Fonte di stress: q.b.
06 | Risoluzione di imprevisti e probabilità
Questa è la variabile impazzita di qualsiasi progetto di architettura, da quelli di scala più piccola a quelli di scala urbana, con le dovute proporzioni, e comprende la gestione di tutte quelle attività più o meno problematiche che all’inizio magari non era facile prevedere (e che spesso portano a discussione sui contratti per definire che cosa fosse compreso e che cosa no). Qualche esempio tratto dagli ultimi mesi di lavoro: trovare il modo di trasformare improbabili generiche indicazioni da PGT in soluzioni progettuali attuabili, capire a quale Ente chiedere autorizzazione quando ci sono buchi normativi e tutti si rimpallano la responsabilità, scoprire come sdemanializzare particelle catastali ereditate da errori e dimenticanze di decenni fa, inventare come destreggiarsi nella comprensione dell’iter procedurale di attività mai affrontate prima (ad esempio, bonifiche belliche o vincoli aeroportuali), fino ad attività più propriamente operative, tipo andare fisicamente ad aprire pozzetti stradali per trovare evidenza del passaggio di reti gas indicati su carte di piano comunali mai aggiornate.
Fonte di stress: “Ogni mattina un architetto/a si sveglia e ancora non sa quale sarà l’imprevisto quotidiano che certamente si troverà ad affrontare”

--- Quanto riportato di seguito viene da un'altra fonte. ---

(** What [get_events] answers once its WHERE clause and its LIMIT are
    accepted by the engine. *)
Lemma get_events_ok (srv : server) (args : events_args) (tbl : dose_log)
    (keep : dose_event -> bool) (n : nat) :
  db_fault srv = None ->
  Pg.eval_where (events_conditions args) = inr keep ->
  Pg.eval_limit (events_limit args) = inr n ->
  let evs := map view (firstn n (Pg.order_by_desc timestamp
                                   (List.filter keep (rows tbl)))) in
  get_events srv args tbl = mk_response 200 (Events (length evs) evs).
Proof.
  intros Hdb Hw Hl. unfold get_events, Pg.get_db_connection, Pg.select_events.
  rewrite Hdb, Hw, Hl. reflexivity.
Qed.


(** C6: with [start_date] and [end_date] read as calendar dates D1 and D2
    (each optional), the rows returned are stored rows whose timestamp is
    at or after D1 00:00:00 and at or before D2 23:59:59, a bound counting
    only when its parameter is given; no other row is held back, short of
    the LIMIT. *)
Theorem get_events_date_range (srv : server) (args : events_args)
    (tbl : dose_log) (lo hi : option Z) (n : nat) :
  db_fault srv = None ->
  date_param (start_date args) = Some lo ->
  date_param (end_date args) = Some hi ->
  Pg.eval_limit (events_limit args) = inr n ->
  exists evs,
    get_events srv args tbl = mk_response 200 (Events (length evs) evs)
    /\ (forall v, In v evs ->
          within lo hi (v_timestamp v) = true
          /\ exists r, In r (rows tbl) /\ v = view r)
    /\ (forall r, In r (rows tbl) -> within lo hi (timestamp r) = true ->
          In (view r) evs \/ length evs = n).
Proof.
  intros Hdb Hlo Hhi Hlim.
  destruct (eval_where_events args lo hi Hlo Hhi) as (keep & Hw & Hkeep).
  eexists. split; [exact (get_events_ok srv args tbl keep n Hdb Hw Hlim)|].
  split.
  - intros v Hv. apply in_map_iff in Hv as (r & <- & Hr).
    apply firstn_In in Hr. apply order_by_desc_In in Hr.
    apply List.filter_In in Hr as [Hr Hk].
    rewrite Hkeep in Hk. split; [exact Hk | eauto].
  - intros r Hr Hin.
    set (l := Pg.order_by_desc timestamp (List.filter keep (rows tbl))).
    rewrite length_map.
    destruct (Nat.le_gt_cases (length l) n) as [Hle|Hgt].
    + left. rewrite firstn_all2 by exact Hle.
      apply in_map. apply order_by_desc_In. apply List.filter_In.
      split; [exact Hr | now rewrite Hkeep].
    + right. apply firstn_length_le. lia.
Qed.

Lemma get_events_date_range_witness :
  exists evs,
    get_events Sample.srv Sample.two_days Sample.two_full_days
      = mk_response 200 (Events (length evs) evs)
    /\ (forall v, In v evs ->
          within (Some 19790) (Some 19791) (v_timestamp v) = true
          /\ exists r, In r (rows Sample.two_full_days) /\ v = view r)
    /\ (forall r, In r (rows Sample.two_full_days) ->
          within (Some 19790) (Some 19791) (timestamp r) = true ->
          In (view r) evs \/ length evs = 100%nat).
Proof.
  apply (get_events_date_range Sample.srv Sample.two_days
           Sample.two_full_days (Some 19790) (Some 19791) 100);
    reflexivity.
Defined.



(** ** GET /api/statistics: the aggregates *)

Lemma sum_case_count (c : dose_event -> bool) (rs : list dose_event) :
  Pg.sum_case c rs = Pg.count_star (List.filter c rs).
Proof.
  unfold Pg.sum_case, Pg.count_star.
  assert (H : forall acc,
             fold_left (fun a r => a + (if c r then 1 else 0)) rs acc
             = acc + Z.of_nat (length (List.filter c rs))).
  { induction rs as [|r rs IH]; intros acc; simpl; [lia|].
    rewrite IH. destruct (c r); simpl length; lia. }
  rewrite H. lia.
Qed.

Lemma or_zero_Some (n : Z) : or_zero (Some n) = n.
Proof. unfold or_zero. destruct (n =? 0) eqn:E; [apply Z.eqb_eq in E|]; lia. Qed.

Lemma or_zero_sum_case (c : dose_event -> bool) (rs : list dose_event) :
  or_zero (Pg.sum_case_null c rs) = Pg.count_star (List.filter c rs).
Proof.
  destruct rs as [|r rs]; [reflexivity|].
  unfold Pg.sum_case_null. now rewrite or_zero_Some, sum_case_count.
Qed.

Lemma filter_filter_length {A : Type} (f g : A -> bool) (l : list A) :
  length (List.filter g (List.filter f l))
  = length (List.filter (fun x => f x && g x) l).
Proof.
  induction l as [|x l IH]; simpl; [reflexivity|].
  destruct (f x); simpl; [destruct (g x); simpl; now rewrite IH | exact IH].
Qed.

(** *** The grouping key *)

Lemma insert_distinct_desc_In (d x : Z) (l : list Z) :
  In x (Pg.insert_distinct_desc d l) <-> x = d \/ In x l.
Proof.
  induction l as [|y l IH]; simpl; [intuition|].
  destruct (y <? d) eqn:E1; simpl; [intuition|].
  destruct (y =? d) eqn:E2; simpl.
  - apply Z.eqb_eq in E2. subst. intuition.
  - rewrite IH. intuition.
Qed.
(** * mlx-benchmark: the process-isolated measurement runner

    A shallow embedding of [src/mlx_benchmark/run_benchmark.py]:
    the single-iteration executor [run], the orchestrator [run_processes]
    and the start-up checks of the script body ([main]).

    Modelling conventions.
    - Python dictionaries keep insertion order and the orchestrator reads
      [list(times.values())[0]], so a dictionary is an association list
      with unique keys, updated in place or extended at the end.
    - Durations are double precision floats, Rocq's primitive [float]
      (IEEE 754 binary64, with its infinities and NaN).  The runner only
      passes them on; [np.mean] is the one place where it computes with
      them, and numpy's summation is not part of this program: the model
      takes [np.mean] from the surroundings ([np_mean] in [Env]) as an
      arbitrary function from lists of floats to floats.
    - What an operation's [run] method returns is not decided by the
      runner: each [Operation] carries an oracle [op_run] giving, for the
      trial in which it is called, the ambient mlx device and the keyword
      arguments, either a duration or the exception raised.
    - The orchestrator and the process it spawns are sequentialised: the
      parent does nothing between [p.start()] and [queue.get()] but wait,
      so the child's whole execution is placed at [p.start()].  A
      [queue.get()] on a queue that nobody will ever feed is the outcome
      [Blocked].
    - Every primitive step is logged in [history] together with the
      loop position it belongs to and a snapshot of the live processes and
      of the queue, so that statements "at any time" are statements about
      every logged step. *)

From Stdlib Require Import PrimFloat.
From stdpp Require Import base list strings sorting.
Set Warnings "-inexact-float".
Lemma tame_bind {A B} (c : M A) (k : A -> M B) :
  tame c -> (forall a, tame (k a)) -> tame (bind c k).
Proof.
  intros Hc Hk w. unfold bind. specialize (Hc w).
  destruct (c w) as [[a|e] w1]; cbn [snd] in *; [|exact Hc].
  destruct Hc as [He Hc]. destruct (Hk a w1) as [He' Hc'].
  split; [eapply same_env_trans; eassumption | congruence].
Qed.

Lemma tame_try {A} (c : M A) (h : exn -> M A) :
  tame c -> (forall e, tame (h e)) -> tame (try_except c h).
Proof.
  intros Hc Hh w. unfold try_except. specialize (Hc w).
  destruct (c w) as [[a|e] w1]; cbn [snd] in *; [exact Hc|].
  destruct Hc as [He Hc]. destruct (Hh e w1) as [He' Hc'].
  split; [eapply same_env_trans; eassumption | congruence].
Qed.

Lemma tame_for_each {A} (l : list A) (body : A -> M unit) :
  (forall x, tame (body x)) -> tame (for_each l body).
Proof.
  intros Hb. induction l as [|x l IH]; cbn [for_each];
    [apply tame_ret | apply tame_bind; auto].
Qed.

(** A step that only reads. *)
Lemma tame_read {A} (c : M A) : (forall w, (c w).2 = w) -> tame c.
Proof. intros H w. rewrite H. split; [apply same_env_refl | reflexivity]. Qed.

(** A step that at most replaces the files. *)
Lemma tame_files {A} (c : M A) :
  (forall w, (c w).2 = w \/ exists fs, (c w).2 = set_files fs w) -> tame c.
Proof.
  intros H w. destruct (H w) as [->|[fs ->]];
    (split; [auto using same_env_refl, same_env_set_files | reflexivity]).
Qed.

Lemma tame_lift_option {A} (o : option A) cls msg : tame (lift_option o cls msg).
Proof. destruct o; [apply tame_ret | apply tame_raise]. Qed.

Lemma tame_exists p : tame (exists_ p).
Proof. now apply tame_read. Qed.

Lemma tame_is_file p : tame (is_file p).
Proof. now apply tame_read. Qed.

Lemma tame_is_symlink p : tame (is_symlink p).
Proof. now apply tame_read. Qed.

Lemma tame_which n : tame (which n).
Proof. now apply tame_read. Qed.

Lemma tame_resolve p : tame (resolve_ p).
Proof. now apply tame_read. Qed.

Lemma tame_datetime_now : tame datetime_now.
Proof. now apply tame_read. Qed.

Lemma tame_mkdir p : tame (mkdir p).
Proof.
  apply tame_files. intros w. unfold mkdir. destruct (mkdir_rev _ _); cbn [snd]; eauto.
Qed.

Lemma tame_iterdir p : tame (iterdir p).
Proof.
  apply tame_read. intros w. unfold iterdir. now destruct (lstat w p) as [[| |]|].
Qed.

Lemma tame_unlink p b : tame (unlink p b).
Proof.
  apply tame_files. intros w. unfold unlink.
  destruct (lstat w p) as [[| |]|]; repeat (destruct (bool_decide _)); destruct b;
    cbn [snd]; eauto.
Qed.

Lemma tame_rmtree p : tame (rmtree p).
Proof.
  apply tame_files. intros w. unfold rmtree.
  destruct (lstat w p) as [[| |]|]; try destruct (pinned _ _); cbn [snd]; eauto.
Qed.

Create HintDb tame.
#[local] Hint Resolve tame_ret tame_raise tame_print tame_lift_option tame_exists
  tame_is_file tame_is_symlink tame_which tame_resolve tame_datetime_now tame_mkdir
  tame_iterdir tame_unlink tame_rmtree tame_for_each tame_try : tame.

Ltac tame_step :=
  first [ apply tame_bind; [|intro]
        | match goal with
          | |- tame (if ?b then _ else _) => destruct b
          | |- tame (match ?o with Some _ => _ | None => _ end) => destruct o
          end
        | solve [auto with tame] ].

Lemma tame_remove_entry e b : tame (remove_entry e b).
Proof. unfold remove_entry. repeat tame_step. Qed.

Lemma tame_clear_dir p : tame (clear_dir p).
Proof.
  unfold clear_dir. repeat tame_step.
  apply tame_for_each. intros x. apply tame_try; auto using tame_remove_entry with tame.
Qed.

Lemma tame_ensure_dir p : tame (ensure_dir p).
Proof. unfold ensure_dir. repeat tame_step. Qed.

Lemma tame_which_kicad_cli : tame which_kicad_cli.
Proof. unfold which_kicad_cli. repeat tame_step. Qed.

Lemma tame_project_paths p : tame (project_paths p).
Proof. unfold project_paths. repeat tame_step. Qed.

Lemma tame_production_root args root proj : tame (production_root args root proj).
Proof.
  unfold production_root, timestamp_tag. destruct (no_timestamp args);
    repeat first [ apply tame_clear_dir | apply tame_ensure_dir | tame_step ].
Qed.

(** Everything [main] does before the first export step is tame. *)
Lemma tame_main_setup args : tame (main_setup args).
Proof.
  unfold main_setup.
  apply tame_bind; [apply tame_which_kicad_cli | intros kicad].
  apply tame_bind; [apply tame_project_paths | intros [[proj sch] pcb]].
  repeat first [ apply tame_production_root | apply tame_ensure_dir | tame_step ].
Qed.

End TameFacts.

(** ** Facts about the process invoker and the 3D export *)

Module ExportFacts.
Import Text Pathlib Py BuildOutputs Props FsFacts ClearFacts.
Local Open Scope py_scope.

Lemma run_ok cmd ok_codes w res fs' :
  exec w cmd (files w) = (res, fs') ->
  returncode res ∈ ok_codes ->
  run cmd ok_codes w = (Ok res, after_run cmd fs' w).
Proof.
  intros Hx Hin. unfold run, bind, print, subprocess_run. cbn [exec files add_event].
  rewrite Hx. cbn [returncode]. rewrite bool_decide_eq_true_2 by exact Hin. reflexivity.
Qed.

Lemma run_fail cmd ok_codes w res fs' :
  exec w cmd (files w) = (res, fs') ->
  returncode res ∉ ok_codes ->
  run cmd ok_codes w
  = (Raise (mkExn RuntimeError ("Command failed with code " +:+ pretty (returncode res))),
     add_event (PrintErr (stderr res)) (add_event (Print (stdout res)) (after_run cmd fs' w))).
Proof.
  intros Hx Hin. unfold run, bind, print, subprocess_run. cbn [exec files add_event].
  rewrite Hx. cbn [returncode]. rewrite bool_decide_eq_false_2 by exact Hin. reflexivity.
Qed.

Lemma after_run_env cmd fs' w : same_env w (after_run cmd fs' w).
Proof. repeat split. Qed.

Quando scrivo tendo a sdrammatizzare e non so se ho reso l’idea del bagaglio di preoccupazioni che mi sembra di caricarmi sulle spalle ogni mattina. È un bagaglio diverso da quello che portavo quando ero io ad occuparmi della parte più operativa del lavoro: prima era l’ansia di rispettare i tempi per preparare mille elaborati, oggi è l’ansia di dover controllare che siano gli altri a preparare mille elaborati entro certi tempi, di cui io devo rispondere. Prima era la preoccupazione di non saper risolvere un dettaglio tecnico, oggi è la preoccupazione di dover sempre sapere come risolvere quando qualcuno si rivolge a me con un problema o per un aiuto. Prima era la frustrazione di dovermi adeguare alle decisioni di qualcun altro, oggi è la frustrazione di dover essere io a prendere certe decisioni. Cerco di farlo nel modo che ritengo più corretto, nel tentativo di non ricadere negli stessi comportamenti che ho subito nelle diverse fasi della mia esperienza lavorativa. Non è facile.
Dicevo all’inizio del post che in un paio di momenti, fra la fine dello scorso anno e l’inizio di questo, credo di essere arrivata sulla soglia dell’esaurimento. Il solo sentir chiamare a ripetizione il mio nome o il veder comparire alcuni contatti allo squillo del telefono, bastava a provocarmi ansia (leggi = disperazione) e desiderio di fuga.
Come non sono caduta nel baratro?
Ripetendomi che non sono da sola e che posso chiedere aiuto alle persone che lavorano con me, imparando a fidarmi. Ripetendomi che il mondo gira lo stesso pure se questa cosa la rimando a domani o se mi prendo qualche momento di pausa. Ripetendomi che, se è ammessa per tutti la possibilità di lavorare anche da remoto, non è indispensabile che io sia sempre presente e reperibile. Ripetendomi che la perfezione non esiste e che l’ostinazione di volerci sempre aspirare, alla lunga, è controproducente. Ripetendomi che non posso farmi carico degli errori di tutti e che neanche io sono infallibile e che, anzi, mi è addirittura concesso di sbagliare.
Il post è finito col diventare una seduta di psicoterapia: ma questo è sostanzialmente dove mi trovo oggi nel meraviglioso mondo dell’archinoia.